Sometime this week. Whenever DXC makes his final rom. I want to bring the last features he adds over and then I will be doing just regular maitenence updates. I have the hardware working on all platforms minus the partial GSM support we have on the D2G and the alt lock key that will never work lol.


----------



## Dark Cricket

ace, I use fring to make calls over the Internet, I have the same problem with BT, I listen to other people but do not listen to me, could be the same libraries that are causing problems?


----------



## aceoyame

Dark Cricket said:


> ace, I use fring to make calls over the Internet, I have the same problem with BT, I listen to other people but do not listen to me, could be the same libraries that are causing problems?


Probably, I have the issue fixed with BT and will have the release to everyone within the week. If DXC doesn't do his final release then I will get to work on making the ports myself. Just a waiting game atm.


----------



## Dark Cricket

Tnks









Enviado desde mi DROID2 GLOBAL usando Tapatalk


----------



## kevdliu

If wifi is turned off when the phone is set to cdma only, there is no need to reboot when switching to 3g again


----------



## Dark Cricket

Amazing, tnks kevdliu

There is an app called globalunplug.apk, which would help in the network change, we could try to port to MIUI

Enviado desde mi DROID2 GLOBAL usando Tapatalk


----------



## Dark Cricket

We can also make a script that detects network change, and disconnect the wifi, that might help ..


----------



## aceoyame

Dark Cricket said:


> Amazing, tnks kevdliu
> 
> There is an app called globalunplug.apk, which would help in the network change, we could try to port to MIUI
> 
> Enviado desde mi DROID2 GLOBAL usando Tapatalk


For the last time, that apk needs blur to run. We gave up on it a long time ago since porting blur would make us just have another blur rom and not aosp. We can make shell scripts to launch everything in the order we need... its just going to be a lot of trial and error and it will be a big script.


----------



## bikedude880

aceoyame said:


> For the last time, that apk needs blur to run. We gave up on it a long time ago since porting blur would make us just have another blur rom and not aosp. We can make shell scripts to launch everything in the order we need... its just going to be a lot of trial and error and it will be a big script.

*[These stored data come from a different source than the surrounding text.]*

(** A connection that [stop()] has yet to retire. *)
Definition unswept (pc : StopPc) (i : nat) : Prop :=
  match pc with
  | SP_StopConn todo => i ∈ todo
  | SP_Retire j todo => i = j ∨ i ∈ todo
  | SP_Push j todo => i ∈ todo
  | SP_JoinCore | SP_StopReaper | SP_JoinReaper | SP_Clear | SP_Returned => False
  | _ => True
  end.
Definition todo (pc : StopPc) : list nat :=
  match pc with SP_StopConn l => l | SP_Retire i l | SP_Push i l => i :: l | _ => [] end.

(** The order of [stop()]'s statements. *)
Definition stop_rank (pc : StopPc) : nat :=
  match pc with
  | SP_Idle => 0 | SP_SetStopping => 1 | SP_Post => 2 | SP_CloseNode => 3 | SP_CloseClient => 4 | SP_JoinNode => 5
  | SP_JoinClient => 6 | SP_Snapshot => 7 | SP_StopConn _ | SP_Retire _ _ | SP_Push _ _ => 8 | SP_JoinCore => 9
  | SP_StopReaper => 10 | SP_JoinReaper => 11 | SP_Clear => 12 | SP_Returned => 13
  end.

Record control (s : Threads) : Prop := {
  c_stopping : 2 <= stop_rank (th_stop s) → th_stopping s = true;
  c_posted : 3 <= stop_rank (th_stop s) → th_posted s = true;
  c_node : 6 <= stop_rank (th_stop s) → th_accept_node s = A_Done;
  c_client : 7 <= stop_rank (th_stop s) → th_accept_client s = A_Done;
  c_core : 10 <= stop_rank (th_stop s) → th_core_exited s = true;
  c_reaper_stopping : th_reaper_stopping s = true ↔ 11 <= stop_rank (th_stop s);
  c_exited : 12 <= stop_rank (th_stop s) → th_reaper s = RP_Exited;
  c_drained : th_reaper s = RP_Exited →
    th_reaper_stopping s = true ∧ th_retired_node s = [] ∧ th_retired_client s = [] ∧ none_flagged s = true
}.

Record inv (s : Threads) : Prop := {
  v_link : ∀ i l, link s i = Some l →
    link_inv (acceptor (lk_kind l) s) (th_reaper s) (th_stop s) (bool_decide (i ∈ th_listed s)) (queued s i) i l;
  v_range : ∀ i, i ∈ th_listed s ∨ queued s i ≠ 0 ∨ at_reaper (th_reaper s) i = true ∨ i ∈ todo (th_stop s) →
    is_Some (link s i);
  v_accept : ∀ k i, stage (acceptor k s) i ≠ 0 → ∃ l, link s i = Some l ∧ lk_kind l = k;
  v_swept : ∀ i l, link s i = Some l → lk_retirement_queued l = false → unswept (th_stop s) i;
  v_control : control s
}.

Lemma started_inv : inv started.
Proof.
  split; [done| | |done|].
  - intros i [Hi|[Hi|[Hi|Hi]]]; cbn in Hi; try done; by apply not_elem_of_nil in Hi.
  - intros [] i; cbn; lia.
  - split; cbn; try lia; done.
Qed.

Lemma link_on_link j f s i : link (on_link j f s) i = if decide (i = j) then f <$> link s i else link s i.
Proof.
  unfold link, on_link. cbn. destruct (decide (i = j)) as [->|Hne].
  - apply list_lookup_alter_eq.
  - by apply list_lookup_alter_ne.
Qed.

Lemma acceptor_set k k' pc s : acceptor k (set_accept k' pc s) = if decide (k = k') then pc else acceptor k s.
Proof. by destruct k, k'. Qed.

(** The acceptor's step leaves the connections it does not hold alone. *)
Lemma stage_other pc pc' i j :
  (stage pc i ≠ 0 → i = j) → (stage pc' i ≠ 0 → i = j) → i ≠ j → stage pc' i = stage pc i.
Proof. intros H1 H2 Hne. destruct (stage pc i) eqn:E1, (stage pc' i) eqn:E2; try done; exfalso; (apply Hne; auto). Qed.

Lemma not_done_rank k s : control s → acceptor k s ≠ A_Done → stop_rank (th_stop s) <= 6.
Proof.
  intros C Hd. destruct (decide (stop_rank (th_stop s) <= 6)); [done|]. exfalso. apply Hd.
  destruct k; [apply (c_node _ C)|apply (c_client _ C)]; lia.
Qed.

Lemma early_unswept pc i : stop_rank pc <= 7 → unswept pc i.
Proof. destruct pc; cbn; try done; lia. Qed.

(** Only the acceptor of kind [k] and the connections change. *)
Lemma control_accept k pc ls li s :
  control s → acceptor k s ≠ A_Done → control (set_accept k pc (set_listed li (set_links ls s))).
Proof.
  intros C Hd. pose proof (not_done_rank k s C Hd) as Hr. destruct C as [C1 C2 C3 C4 C5 C6 C7 C8].
  split; cbn [set_accept set_listed set_links th_stop th_stopping th_posted th_core_exited th_reaper_stopping th_reaper
    th_retired_node th_retired_client]; try done; try lia.
  - cbn. intros H6. destruct k; [|by apply C3]. exfalso. apply Hd, C3. lia.
  - intros HE. destruct (C8 HE) as (A & _). apply C6 in A. lia.
Qed.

On that topic, would a debug version of init help?


----------



## aceoyame

err wha? We have a debug version of 2nd init's hijack? Send that to me please lol.


----------



## kevdliu

I am having wifi and wakelock issuses. Whenever wifi is on the phone doesn't deep sleep but the wifi sleep policy never turn off wifi when screen is off either. Is this happening to anyone?


----------



## xlarkascendingx

What is wakelock?

Sent from my DROID2 using Tapatalk


----------



## kevdliu

xlarkascendingx said:


> What is wakelock?
> 
> Sent from my DROID2 using Tapatalk


Its when the phone stays at 300mhz and not deep sleeping. Download cpu spy from market to check


----------



## jhaury

I'm having BT force close issues since unofficial update. Not sure if that has anything to do with it.


----------



## aceoyame

To fix it just adb push the bluetooth.apk from the previous MIUI release. I included CM's on accident (it was a test build I said lol) I adb pushed the BT apk to my phone but forgot to change it in the zip as well. It will be fixed permanently in the next release.


----------



## jhaury

OK I know how to sbf, flash etc. I'm not that good. Do have simpler terms for the intermediate beginner lol


----------



## jhaury

aceoyame said:


> To fix it just adb push the bluetooth.apk from the previous MIUI release. I included CM's on accident (it was a test build I said lol) I adb pushed the BT apk to my phone but forgot to change it in the zip as well. It will be fixed permanently in the next release.


ok i found Bt apk in previous update! what do i do with it now!


----------



## aceoyame

Just drop it in the zip file, same place you got it and flash again. My ICS update will have it fixed as well (should be up tomorrow)


----------



## allyouhave

Motorola Droid 2

I'm having one hell of a time installing MIUI on here. For the last few weeks, I have been using CM7 nightlies, the most recent being Nightly 132. CM7 runs perfectly well, was upgraded to from 2.3.20 SBF, and I can find no problems.

From Nightly 132, I first make sure all root apps are fully updated (su binary, Superuser, ROM Manager and its recovery, Droid 2 Bootstrapper). I have the MIUI 1.10.21 .zip in the folder /sdcard/(ROMs)/MIUI/update.zip. Reboot into Clockwork Recovery. Clear settings/factory wipe, followed by Dalvik wipe, then install .zip from sdcard. After installing MIUI (the text prompts indicate no errors), I factory reset again, dalvik wipe again, and reboot.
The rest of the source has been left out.